Но для хорошего разбега требовалось временное расстояние. Такого расстояния у наркома обороны Тимошенко уже не было, хотя он об этом не знал. К тому же его несколько успокаивали слова Сталина, сказанные ему, а затем его заместителю Мерецкову, что если немцам и удастся втянуть нас в войну, то это может случиться не ранее 1942 года. Поэтому была надежда успеть сделать многое, в том числе и сформировать нужное количество механизированных корпусов. Впрочем, многое и успел сделать. Помимо приказов по армии, которые придавали размах и масштабность процессам воинского совершенствования, к концу 1940 года в Центральный Комитет партии, в Совет Народных Комиссаров СССР был представлен целый комплекс предложений по дальнейшему повышению боевой готовности Вооруженных Сил и проведению мобилизационных мероприятий. Одним из многих результатов этого представления явилось почти трехкратное увеличение общей численности армии и флота по сравнению с 1939 годом.

И сам Тимошенко ощутил, как растет его авторитет. Это он явственно почувствовал, когда работал над заключительной речью, которую должен был произнести 31 декабря 1940 года в Центральном Доме Красной Армии перед закрытием совещания высшего командного состава. Всматриваясь в утвердившиеся советские военные концепции, он долго размышлял над тем, как можно добиться захвата и удержания стратегической инициативы с началом военных действий, если наступательная доктрина исходила только из идеи ответного удара по агрессору. Если удар ответный, значит, ему должен предшествовать удар противника. Следовательно, стратегическая инициатива все-таки будет за нападающей стороной. Тогда как же быть со стратегической инициативой? Советская военная наука, ранее поставив этот вопрос, не давала на него исчерпывающего ответа. Тимошенко вслед за признанными военными теоретиками принялся формулировать общие принципы наступательных боевых действий Красной Армии, стремясь противопоставить эти, пока воображаемые, действия современной немецкой стратегии. Маршалу удались уточнения теории глубокой операции. Ее началом должен явиться тактический успех войск с последующим его развитием в оперативный стремительными действиями механизированных и авиадесантных войск при активной артиллерийской и авиационной поддержке. Главное зерно теории глубокой операции – одновременное поражение противника на всю оперативную глубину обороны. Далее маршал Тимошенко уточнил мысль, что фронт становится оперативно-стратегической организацией, которая должна самостоятельно планировать боевые усилия составляющих его армий и должна руководить ими в ходе боевой операции.

Будто бы все просто и очевидно. Однако потребовалось немало поисков и доказательств, чтобы прийти к этой очевидности – новому слову в советской военной науке. По инициативе и при участии наркома обороны образовался документ особой важности. Послав копию документа в Политбюро ЦК, Тимошенко обнародовал его на военном совещании как свою заключительную речь.
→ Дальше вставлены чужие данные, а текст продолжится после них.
(** A first TLS record, whole: a handshake or an alert. *)
Definition tls_record (b : bytes) : Prop :=
  ∃ ty v1 v2 l1 l2 body, b = [ty; v1; v2; l1; l2] ++ body ∧ (ty = x16 ∨ ty = x15)
  ∧ N.of_nat (length body) = (bn l1 * 256 + bn l2)%N
  ∧ 0 < length body ∧ (N.of_nat (length body) ≤ 16384)%N.

(** Bytes that all arrive by the deadline. *)
Definition in_time (deadline : N) (w : World) : Prop :=
  Forall (λ e, (e.1 ≤ deadline)%N) (rx (upstream w)).

Lemma read_exact_by_deadline {E} (f : IoErr → E) (e : E) deadline n a rest w :
  in_time deadline w → (now w ≤ deadline)%N → arrives Upstream w = a ++ rest → length a = n →
  ∃ w', (t ← get_now; timeout (deadline - t)%N e (map_err f (read_exact Upstream n))) w = Some (Ok a, w')
  ∧ in_time deadline w' ∧ (now w' ≤ deadline)%N ∧ arrives Upstream w' = rest.
Proof.
  intros Hin Hw Ha Hn. unfold arrives, stream in Ha.
  destruct (read_exact_rx_ok n [] (now w) (rx (upstream w))) as (t & l & Hr & Hl & _).
  { rewrite Ha, length_app. lia. }
  destruct (read_exact_rx_time _ _ _ _ _ _ _ deadline Hin Hw Hr) as [Ht Hl'].
  eexists. split.
  - unfold mbind, io_bind, get_now, timeout, map_err, read_exact, on_rx. cbn [stream].
    rewrite Hr. cbn [now set_now]. rewrite (proj2 (N.leb_le _ _)) by lia.
    cbn [app]. rewrite Ha, take_app_length' by done. done.
  - unfold in_time, arrives. cbn. rewrite Hl, Ha, drop_app_length' by done. done.
Qed.

Lemma is_tls_port port :
  ((port =? 443) || (port =? 8443) || (port =? 2053))%N = bool_decide (tls_probe_port port).
Proof.
  unfold tls_probe_port. destruct (N.eqb_spec port 443), (N.eqb_spec port 8443), (N.eqb_spec port 2053);
    cbn [orb]; symmetry; try (apply bool_decide_eq_true; tauto); apply bool_decide_eq_false; tauto.
Qed.

Lemma with_deadline_inv {E A} deadline (e : E) (m : IO E A) w a w' :
  (t ← get_now; timeout (deadline - t)%N e m) w = Some (Ok a, w') → m w = Some (Ok a, w').
Proof. intros (t & w1 & [= <- <-] & (Hm & _)%timeout_ok_inv)%bind_ok_inv. done. Qed.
На второй день, принимая в Политбюро военных руководителей, Сталин упрекнул маршала, что тот закрыл совещание, не узнав его, Сталина, мнения о присланной бумаге. Тимошенко встревожился, стал давать объяснения, но Сталин его успокоил, сказав, что документ в общем убедительный и серьезный.
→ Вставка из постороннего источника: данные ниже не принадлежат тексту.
Definition splice_start (limiter : option DomainLimiter) (w : World) : Splice :=
  {| sp_world := w; sp_limiter := limiter; sp_task _ := Running; sp_total _ := 0%N |}.

(** The execution along a schedule; a result when both tasks have ended within it. *)
Definition run_splice (schedule : list Side) (s : Splice) : Splice := foldl copy_step s schedule.
Definition splice_result (s : Splice) : option (N * N) :=
  if decide (sp_task s Client = Finished ∧ sp_task s Upstream = Finished)
  then Some (sp_total s Client, sp_total s Upstream) else None.

(** * What is relayed *)

Lemma other_ne sd : other sd ≠ sd.
Proof. by destruct sd. Qed.
Lemma other_other sd : other (other sd) = sd.
Proof. by destruct sd. Qed.
Lemma side_cases sd sd' : sd' = sd ∨ sd' = other sd.
Proof. destruct sd, sd'; auto. Qed.
Lemma upd_eq {A} (f : Side → A) sd a : upd f sd a sd = a.
Proof. unfold upd. by rewrite decide_True. Qed.
Lemma upd_ne {A} (f : Side → A) sd sd' a : sd' ≠ sd → upd f sd a sd' = f sd'.
Proof. intros. unfold upd. by rewrite decide_False. Qed.

(** Reads and writes, for either side. *)
Lemma stream_set_stream sd s w : stream sd (set_stream sd s w) = s.
Proof. by destruct sd. Qed.
Lemma stream_set_stream_ne sd sd' s w : sd' ≠ sd → stream sd' (set_stream sd s w) = stream sd' w.
Proof. by destruct sd, sd'. Qed.
Lemma stream_set_now sd t w : stream sd (set_now t w) = stream sd w.
Proof. by destruct sd. Qed.
Lemma now_set_stream sd s w : now (set_stream sd s w) = now w.
Proof. by destruct sd. Qed.

Lemma read_side sd n w r w' :
  read sd n w = Some (r, w') →
  tx (stream sd w') = tx (stream sd w) ∧ wr (stream sd w') = wr (stream sd w)
  ∧ stream (other sd) w' = stream (other sd) w
  ∧ match r with
    | Ok b => length b ≤ n ∧ arrives sd w = b ++ arrives sd w'
    | Err _ => arrives sd w' = arrives sd w
    end.
Proof.
  unfold read, on_rx, arrives. destruct (read_rx n (now w) (rx (stream sd w))) as [[[r0 t] l]|] eqn:E; [|done].
  intros [= <- <-]. rewrite !stream_set_now, stream_set_stream.
  rewrite stream_set_stream_ne by apply other_ne. split_and!; [done..|].
  by apply read_rx_inv in E as [_ E].
Qed.

(** The part of a chunk that reaches the other side when its write does not complete. *)
Lemma part_of_split n b : b ≠ [] → ∃ rest, b = part_of n b ++ rest ∧ rest ≠ [].
Proof.
  intros Hb. exists (drop (n `min` pred (length b)) b). unfold part_of. rewrite take_drop.
  split; [done|]. intros Hd. apply (f_equal length) in Hd. rewrite length_drop in Hd.
  destruct b; [done|]. cbn in Hd. lia.
Qed.

Definition completes (e : WrEvent) : bool := match e with WrOk _ => true | _ => false end.
Abbreviation all_complete := (Forall (λ e, completes e = true)).

Lemma write_effect_side sd b w o w' :
  b ≠ [] → write_effect sd b w = (o, w') →
  rx (stream sd w') = rx (stream sd w) ∧ stream (other sd) w' = stream (other sd) w
  ∧ (all_complete (wr (stream sd w)) → all_complete (wr (stream sd w')))
  ∧ match o with
    | Some (Ok _) => tx (stream sd w') = tx (stream sd w) ++ b
    | _ => ¬ all_complete (wr (stream sd w))
           ∧ ∃ part rest, b = part ++ rest ∧ rest ≠ [] ∧ tx (stream sd w') = tx (stream sd w) ++ part
    end.
Proof.
  intros Hb. unfold write_effect. destruct (wr (stream sd w)) as [|[d|n|n] q];
    intros [= <- <-]; rewrite ?stream_set_now, ?stream_set_stream;
    rewrite ?stream_set_stream_ne by apply other_ne; cbn; split_and!; try done.
  all: try by (intros Hx; inversion Hx).
  all: destruct (part_of_split n b Hb) as (rest & ? & ?); by exists (part_of n b), rest.
Qed.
Да, тогда все выглядело убедительным. И сам факт, что он, крестьянский сын, стал наркомом обороны первого в мире социалистического государства, придавал ему энергию особого накала. Весь его труд был пронизан чувством радостной и суровой ответственности за все малое и великое, связанное с дальнейшим строительством Красной Армии. Но как сейчас, в эти наполненные грохотом битв июльские дни, далеки те прежние хлопоты и тревоги, надежды и сомнения! Будто и вовсе ничего не было в прошлом – ни боевых маневров, ни крупных штабных оперативно-стратегических учений и мук творчества при создании умозрительных стратегических моделей на случай войны. Война грянула, и многое оказалось не таким, как предполагалось. И все чаще пронзала Тимошенко мысль, что несет он тяжкую и заслуженную кару за свою вину.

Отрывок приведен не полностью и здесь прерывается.